BridgeCare gets paid by billing a patient's insurance. Patients may still be responsible for copays and deductibles per their respective insurance plans. A certain percentage of BridgeCare's transitional care services are also donated through BridgeSupport for patients without insurance as an effort to assist those at the greatest risk of poor outcomes.
How does BridgeCare get referrals?
BridgeCare gets referrals from health care providers in the inpatient setting or from home cares as patients are discharged. Patients can express interest in BridgeCare services by calling our office while they are still in the hospital. Patients MUST be discharging from an inpatient or observation stay to qualify for BridgeCare services. Patients leaving an Emergency department or urgent care are not eligible for BridgeCare services.
How do I know if BridgeCare accepted a referral?
Once BridgeCare receives a referral form (via online, fax, or email) the referral process is started. A BridgeCare staff member will contact the patient to secure a signed Consent Form and schedule their first video appointment. This typically occurs within 1-2 business days of the patient coming home. The appointment is officially confirmed once a discharge summary is reviewed by a BridgeCare physician. Rarely, a discharge summary may not be made available within the first 14 day window after discharge. In those instances, BridgeCare will close the referral. Most referrals are successfully completed and an email will be sent to the referee as to completion.
Is there anyone BridgeCare doesn't see?
At this time, BridgeCare cannot accept any insurance plans that fall under HMO status. All PPO, State, and Federal plans are accepted. If you are unsure if a particular insurance is accepted, you can send us a contact message or give our office a call.
BridgeCare does not deny patients because of their age, race, religion, sexual orientation, economic status, or employment status. We also do not deny anyone for pre-existing conditions of any kind. BridgeCare see all conditions and all forms of qualifying discharges. BridgeCare physicians focus only on discharge services and provide this service during the critical period when a patient is moving between two settings. The starting setting must be one of the following: inpatient admission, partial admission, inpatient psychiatry admission, observation care, or inpatient rehab. The patient can be going home, to a nursing home, to assisted living, or to a friend or family home.

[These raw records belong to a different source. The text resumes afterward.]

(** * repo-explorer: cache manager and search handler

    A shallow embedding of the cache and search subsystem of repo-explorer
    (cacheManager.ts and the [search_code] tool handler of index.ts), and the
    properties of it that the specification states.  Further parts embed
    other code of the repository: the class-body scan of
    analyzeCodeStructure, the resource URIs, loadConfig and saveConfig, the
    searchCode of index.ts, and cloneRepo with the clone loop of
    create_reference_repos.

    Conventions of the embedding.
    - A JavaScript string is a [string]: a sequence of code units below 256.
    - A plain object used as a dictionary is a [JsObj]: the list of its own
      properties in insertion order, read through [get], which also sees the
      names inherited from [Object.prototype].
    - Code that can throw returns an [Outcome]; a [try]/[catch] is a match on
      it.  Objects that the source mutates in place are threaded as state, so
      the updates made before a throw are kept, as they are in the source.
    - The file system, git and the regular-expression engine are observations
      recorded in a [WorkTree], a [CacheDir] and a [Runtime]. *)

From Stdlib Require Import List String Ascii Bool Arith NArith ZArith Lia.
Import ListNotations.
Open Scope string_scope.
Open Scope nat_scope.
Open Scope list_scope.

(** ** Strings *)

Module Js.

Definition code (c : ascii) : nat := nat_of_ascii c.

Definition inRange (lo hi : nat) (c : ascii) : bool :=
  (lo <=? code c) && (code c <=? hi).

(** [A-Z], [a-z], [0-9] *)
Definition isUpper (c : ascii) : bool := inRange 65 90 c.
Definition isLower (c : ascii) : bool := inRange 97 122 c.
Definition isDigit (c : ascii) : bool := inRange 48 57 c.

(** [a-zA-Z_$] and [a-zA-Z0-9_$] *)
Definition identStart (c : ascii) : bool :=
  isUpper c || isLower c || Ascii.eqb c "_" || Ascii.eqb c "$".
Definition identChar (c : ascii) : bool := identStart c || isDigit c.

Definition toLowerChar (c : ascii) : ascii :=
  if isUpper c then ascii_of_nat (code c + 32) else c.

(** [s.toLowerCase()] *)
Fixpoint toLowerCase (s : string) : string :=
  match s with
  | EmptyString => EmptyString
  | String c s' => String (toLowerChar c) (toLowerCase s')
  end.

(** [s + c] for one code unit [c] *)
Definition snoc (s : string) (c : ascii) : string :=
  (s ++ String c EmptyString)%string.

(** [s.startsWith(p)] *)
Fixpoint startsWith (p s : string) : bool :=
  match p, s with
  | EmptyString, _ => true
  | String _ _, EmptyString => false
  | String a p', String b s' => Ascii.eqb a b && startsWith p' s'
  end.

(** [s.includes(p)] *)
Fixpoint includes (p s : string) : bool :=
  startsWith p s ||
  match s with
  | EmptyString => false
  | String _ s' => includes p s'
  end.

(** [s.endsWith(p)] *)
Fixpoint endsWith (p s : string) : bool :=
  String.eqb p s ||
  match s with
  | EmptyString => false
  | String _ s' => endsWith p s'
  end.

(** [s.split(sep)] for a one-character separator; [cur] is the piece being
    read.  The result is never empty: [''.split(sep)] is [['']]. *)
Fixpoint splitAcc (sep : ascii) (cur s : string) : list string :=
  match s with
  | EmptyString => [cur]
  | String c s' =>
      if Ascii.eqb c sep then cur :: splitAcc sep EmptyString s'
      else splitAcc sep (snoc cur c) s'
  end.
Definition split (sep : ascii) (s : string) : list string :=
  splitAcc sep EmptyString s.

Definition newline : ascii := ascii_of_nat 10.

(** [s.split(/(?=[A-Z])/)]: a new piece starts before every upper-case
    letter, except at index 0, where the empty match is skipped. *)
Fixpoint splitUpperAcc (cur s : string) : list string :=
  match s with
  | EmptyString => [cur]
  | String c s' =>
      if isUpper c && negb (String.eqb cur EmptyString)
      then cur :: splitUpperAcc (String c EmptyString) s'
      else splitUpperAcc (snoc cur c) s'
  end.
Definition splitUpper (s : string) : list string :=
  splitUpperAcc EmptyString s.

(** [line.match(/[a-zA-Z_$][a-zA-Z0-9_$]*/g) || []]: the maximal
    identifier-shaped runs, left to right.  [cur] is the run being read. *)
Fixpoint matchIdentsAcc (cur : option string) (s : string) : list string :=
  match s with
  | EmptyString => match cur with Some t => [t] | None => [] end
  | String c s' =>
      match cur with
      | Some t =>
          if identChar c then matchIdentsAcc (Some (snoc t c)) s'
          else t :: matchIdentsAcc None s'
      | None =>
          if identStart c
          then matchIdentsAcc (Some (String c EmptyString)) s'
          else matchIdentsAcc None s'
      end
  end.
Definition matchIdents (s : string) : list string := matchIdentsAcc None s.

(** White space of [String.prototype.trim] among the code units below 256. *)
Definition isSpace (c : ascii) : bool :=
  inRange 9 13 c || (code c =? 32) || (code c =? 160).

Fixpoint trimStart (s : string) : string :=
  match s with
  | EmptyString => EmptyString
  | String c s' => if isSpace c then trimStart s' else s
  end.

(** Drops the white space at the end: a character is kept when it is not white
    space or when something is kept after it. *)
Fixpoint trimEnd (s : string) : string :=
  match s with
  | EmptyString => EmptyString
  | String c s' =>
      match trimEnd s' with
      | EmptyString => if isSpace c then EmptyString else String c EmptyString
      | r => String c r
      end
  end.

Definition trim (s : string) : string := trimEnd (trimStart s).

End Js.

(** ** Plain objects used as dictionaries *)

Module JsObj.

(** Own enumerable properties, in insertion order ([Object.keys] order for
    keys that are not integer-like), each key once. *)
Definition t (V : Type) : Type := list (string * V).

(** The property names every plain object inherits from [Object.prototype]. *)
Definition prototypeKeys : list string :=
  [ "constructor"; "toString"; "toLocaleString"; "valueOf"; "hasOwnProperty";
    "isPrototypeOf"; "propertyIsEnumerable"; "__proto__";
    "__defineGetter__"; "__defineSetter__"; "__lookupGetter__";
    "__lookupSetter__" ].

Definition inherited (k : string) : bool :=
  existsb (String.eqb k) prototypeKeys.

(** What [obj[k]] evaluates to: an own value, a value inherited from the
    prototype (a function or [Object.prototype], truthy, not an array), or
    [undefined]. *)
Inductive Lookup (V : Type) : Type :=
| Own (v : V)
| Proto
| Undefined.
Arguments Own {V} v.
Arguments Proto {V}.
Arguments Undefined {V}.

Fixpoint own {V} (o : t V) (k : string) : option V :=
  match o with
  | [] => None
  | (k', v) :: o' => if String.eqb k' k then Some v else own o' k
  end.

Definition get {V} (o : t V) (k : string) : Lookup V :=
  match own o k with
  | Some v => Own v
  | None => if inherited k then Proto else Undefined
  end.

(** [obj[k] = v] for a key that is not [__proto__]: replaces an own property
    in place, or appends a new one. *)
Fixpoint set {V} (o : t V) (k : string) (v : V) : t V :=
  match o with
  | [] => [(k, v)]
  | (k', v') :: o' =>
      if String.eqb k' k then (k, v) :: o' else (k', v') :: set o' k v
  end.

(** [Object.keys(obj)] *)
Definition keys {V} (o : t V) : list string := map fst o.

End JsObj.

(** ** Throwing code *)

(** The state reached, and whether the code returned or threw there. *)
Inductive Outcome (S : Type) : Type :=
| Done (s : S)
| Thrown (s : S).
Arguments Done {S} s.
Arguments Thrown {S} s.

Definition stateOf {S} (o : Outcome S) : S :=
  match o with Done s | Thrown s => s end.

(** A [for ... of] loop whose body can throw: the first throw leaves the loop. *)
Fixpoint forEach {A S} (body : A -> S -> Outcome S) (l : list A) (s : S)
  : Outcome S :=
  match l with
  | [] => Done s
  | a :: l' =>
      match body a s with
      | Done s' => forEach body l' s'
      | Thrown s' => Thrown s'
      end
  end.

(** ** Cache documents *)

Module Posting.
Record t : Type := mk
  { file : string;
    occurrences : nat;
    positions : list nat (* 1-based line numbers *) }.
End Posting.

Record SearchIndex : Type := mkSearchIndex
  { exactTerms : JsObj.t (list Posting.t);
    terms : JsObj.t (list Posting.t) }.

(** An entry of [structure.files]; the language label is not modelled. *)
Record FileInfo : Type := mkFileInfo
  { size : N;
    lastModified : string }.

Record DirInfo : Type := mkDirInfo
  { dirFiles : list string;
    subdirectories : list string }.

Record FileStructure : Type := mkFileStructure
  { directories : JsObj.t DirInfo;
    files : JsObj.t FileInfo }.

(** ** The environment *)

(** What the file system and git answer for one repository's working tree.
    Every field is one observation, so a tree that changes while a query runs
    is a [WorkTree] whose fields disagree (for instance [pathExists] is true
    and every [readFile] fails). *)
Record WorkTree : Type := mkWorkTree
  { pathExists : bool;                        (* fs.pathExists(repoPath) *)
    globby : string -> option (list string);
      (* globby([glob], {cwd, gitignore: true, dot: false}), [None]: rejected *)
    stat : string -> option (N * string);     (* size and mtime, [None]: throws *)
    readFile : string -> option string;       (* utf-8 content, [None]: throws *)
    readDirectories : option (JsObj.t DirInfo);
      (* the directory pass of scanFileStructure, [None]: readdir or stat throws *)
    revparseHEAD : option string              (* git rev-parse HEAD, [None]: throws *) }.

(** ** buildSearchIndex *)

(** [/\.(js|jsx|ts|...|sh)$/i.test(file)] *)
Definition indexedExtensions : list string :=
  [ "js"; "jsx"; "ts"; "tsx"; "java"; "kt"; "swift"; "c"; "cpp"; "h"; "py";
    "rb"; "go"; "rs"; "php"; "html"; "css"; "md"; "json"; "yml"; "yaml";
    "xml"; "sh" ].

Definition hasIndexedExtension (file : string) : bool :=
  existsb (fun ext => Js.endsWith (String "." ext) (Js.toLowerCase file))
          indexedExtensions.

What if I need help and I'm traveling?
With the aid of technology, once a Michigan-based patient is accepted in BridgeCare's care, BridgeCare can assist patients wherever they are. We will locate the nearest pharmacy to the patient and send any medications most appropriate for the patient's present circumstances. If additional help is needed, BridgeCare will not hesitate to ask the patient to seek in-person care in their area of travel.
How is BridgeCare different from the doctor down the street?
Did you know that most Primary Care Physicians have between 2,500-3,500 patients? BridgeCare knows primary care doctors are some of the hardest-working doctors in the field of medicine. However few services are offered to assist them with their hard work. Discharge care is time-specific and affects primary care's overall quality scores. Your regular doctor may see you by appointment for any of your needs. BridgeCare specifically only specializes in discharge services.BridgeCare services are intensive and comprehensive but only last up to 6 weeks. Our goal is to safely transition a patient back to a permanent primary doctor.
Do I have to live in Michigan to receive services?
Yes, a patient must have primary residence in the state of Michigan.